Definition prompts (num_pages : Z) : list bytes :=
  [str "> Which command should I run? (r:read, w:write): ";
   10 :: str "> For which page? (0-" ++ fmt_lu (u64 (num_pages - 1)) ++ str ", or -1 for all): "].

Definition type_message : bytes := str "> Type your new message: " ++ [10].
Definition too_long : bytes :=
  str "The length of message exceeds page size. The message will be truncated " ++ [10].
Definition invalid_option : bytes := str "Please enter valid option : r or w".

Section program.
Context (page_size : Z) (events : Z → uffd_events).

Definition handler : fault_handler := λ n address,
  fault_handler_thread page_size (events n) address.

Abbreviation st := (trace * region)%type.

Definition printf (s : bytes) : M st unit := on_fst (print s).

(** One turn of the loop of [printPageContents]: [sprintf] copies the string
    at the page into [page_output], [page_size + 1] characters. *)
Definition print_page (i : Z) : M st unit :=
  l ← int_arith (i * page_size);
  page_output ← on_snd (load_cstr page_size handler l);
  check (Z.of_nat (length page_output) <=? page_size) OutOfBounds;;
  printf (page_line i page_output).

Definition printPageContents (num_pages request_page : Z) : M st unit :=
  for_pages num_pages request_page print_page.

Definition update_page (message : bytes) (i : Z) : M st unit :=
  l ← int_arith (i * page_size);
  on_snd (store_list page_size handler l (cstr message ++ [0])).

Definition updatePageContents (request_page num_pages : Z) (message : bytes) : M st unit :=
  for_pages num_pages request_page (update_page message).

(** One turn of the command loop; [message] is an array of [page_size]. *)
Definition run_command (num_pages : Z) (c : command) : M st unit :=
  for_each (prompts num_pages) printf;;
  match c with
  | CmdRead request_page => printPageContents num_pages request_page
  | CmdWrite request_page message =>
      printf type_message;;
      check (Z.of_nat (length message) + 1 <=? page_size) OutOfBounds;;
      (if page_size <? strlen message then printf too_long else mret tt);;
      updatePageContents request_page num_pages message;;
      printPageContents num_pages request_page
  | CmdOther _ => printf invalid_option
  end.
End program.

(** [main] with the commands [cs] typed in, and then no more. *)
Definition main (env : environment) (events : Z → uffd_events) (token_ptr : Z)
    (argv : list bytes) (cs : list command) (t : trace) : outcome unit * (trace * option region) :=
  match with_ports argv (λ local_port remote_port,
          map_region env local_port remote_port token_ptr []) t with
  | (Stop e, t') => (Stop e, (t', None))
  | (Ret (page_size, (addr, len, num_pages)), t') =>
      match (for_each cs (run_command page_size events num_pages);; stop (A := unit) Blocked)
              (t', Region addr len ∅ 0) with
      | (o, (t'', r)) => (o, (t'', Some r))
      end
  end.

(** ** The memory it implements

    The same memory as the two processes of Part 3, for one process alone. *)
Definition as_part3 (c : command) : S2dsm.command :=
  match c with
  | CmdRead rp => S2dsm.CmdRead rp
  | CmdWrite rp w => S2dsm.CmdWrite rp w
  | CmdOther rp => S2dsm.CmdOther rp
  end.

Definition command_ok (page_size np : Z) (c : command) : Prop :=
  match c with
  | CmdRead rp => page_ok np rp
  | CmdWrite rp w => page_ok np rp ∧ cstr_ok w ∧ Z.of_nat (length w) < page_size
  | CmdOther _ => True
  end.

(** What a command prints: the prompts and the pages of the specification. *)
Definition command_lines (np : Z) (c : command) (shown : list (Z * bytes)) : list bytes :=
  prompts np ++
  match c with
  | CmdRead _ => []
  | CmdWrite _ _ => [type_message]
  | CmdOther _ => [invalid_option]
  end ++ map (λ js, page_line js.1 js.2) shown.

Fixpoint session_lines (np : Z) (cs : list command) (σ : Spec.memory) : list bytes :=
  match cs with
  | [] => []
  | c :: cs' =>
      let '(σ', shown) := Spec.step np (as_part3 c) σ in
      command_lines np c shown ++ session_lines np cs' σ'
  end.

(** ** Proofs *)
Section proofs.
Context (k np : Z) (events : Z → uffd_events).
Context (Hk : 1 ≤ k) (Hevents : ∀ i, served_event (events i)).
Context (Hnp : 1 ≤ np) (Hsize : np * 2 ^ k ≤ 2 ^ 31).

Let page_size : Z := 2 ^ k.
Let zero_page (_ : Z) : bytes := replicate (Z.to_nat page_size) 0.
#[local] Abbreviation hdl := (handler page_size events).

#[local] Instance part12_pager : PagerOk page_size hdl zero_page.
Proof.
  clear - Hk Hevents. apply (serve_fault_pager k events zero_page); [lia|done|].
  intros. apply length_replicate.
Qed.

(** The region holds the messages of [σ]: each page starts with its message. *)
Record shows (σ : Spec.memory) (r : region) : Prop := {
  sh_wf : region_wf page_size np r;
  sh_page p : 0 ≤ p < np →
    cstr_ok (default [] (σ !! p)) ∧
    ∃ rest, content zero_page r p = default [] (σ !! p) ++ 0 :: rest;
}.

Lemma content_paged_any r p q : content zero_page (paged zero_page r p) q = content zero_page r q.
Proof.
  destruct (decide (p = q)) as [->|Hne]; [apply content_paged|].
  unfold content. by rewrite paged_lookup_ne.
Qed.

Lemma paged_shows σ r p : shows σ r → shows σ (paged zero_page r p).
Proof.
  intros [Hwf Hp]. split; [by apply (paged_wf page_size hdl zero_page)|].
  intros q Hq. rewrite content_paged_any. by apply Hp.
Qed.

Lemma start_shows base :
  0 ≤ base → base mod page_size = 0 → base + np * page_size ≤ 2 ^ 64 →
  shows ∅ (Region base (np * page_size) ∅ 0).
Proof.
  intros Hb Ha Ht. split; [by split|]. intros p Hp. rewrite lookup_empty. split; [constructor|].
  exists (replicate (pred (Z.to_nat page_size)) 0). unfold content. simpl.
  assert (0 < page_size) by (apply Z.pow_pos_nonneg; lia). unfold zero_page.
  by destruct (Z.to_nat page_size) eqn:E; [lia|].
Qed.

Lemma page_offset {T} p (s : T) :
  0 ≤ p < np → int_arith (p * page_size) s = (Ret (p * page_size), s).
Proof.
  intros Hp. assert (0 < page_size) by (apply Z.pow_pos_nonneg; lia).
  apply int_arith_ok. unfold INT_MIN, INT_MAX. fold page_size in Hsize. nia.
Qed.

__EXERCISE DESCRIPTION__.
Reproduce only this range: the first line of the data above through the line with "page_output ← on_snd", both included, exactly as written.

__THE COMPLETED TASK__.
Definition prompts (num_pages : Z) : list bytes :=
  [str "> Which command should I run? (r:read, w:write): ";
   10 :: str "> For which page? (0-" ++ fmt_lu (u64 (num_pages - 1)) ++ str ", or -1 for all): "].

Definition type_message : bytes := str "> Type your new message: " ++ [10].
Definition too_long : bytes :=
  str "The length of message exceeds page size. The message will be truncated " ++ [10].
Definition invalid_option : bytes := str "Please enter valid option : r or w".

Section program.
Context (page_size : Z) (events : Z → uffd_events).

Definition handler : fault_handler := λ n address,
  fault_handler_thread page_size (events n) address.

Abbreviation st := (trace * region)%type.

Definition printf (s : bytes) : M st unit := on_fst (print s).

(** One turn of the loop of [printPageContents]: [sprintf] copies the string
    at the page into [page_output], [page_size + 1] characters. *)
Definition print_page (i : Z) : M st unit :=
  l ← int_arith (i * page_size);
  page_output ← on_snd (load_cstr page_size handler l);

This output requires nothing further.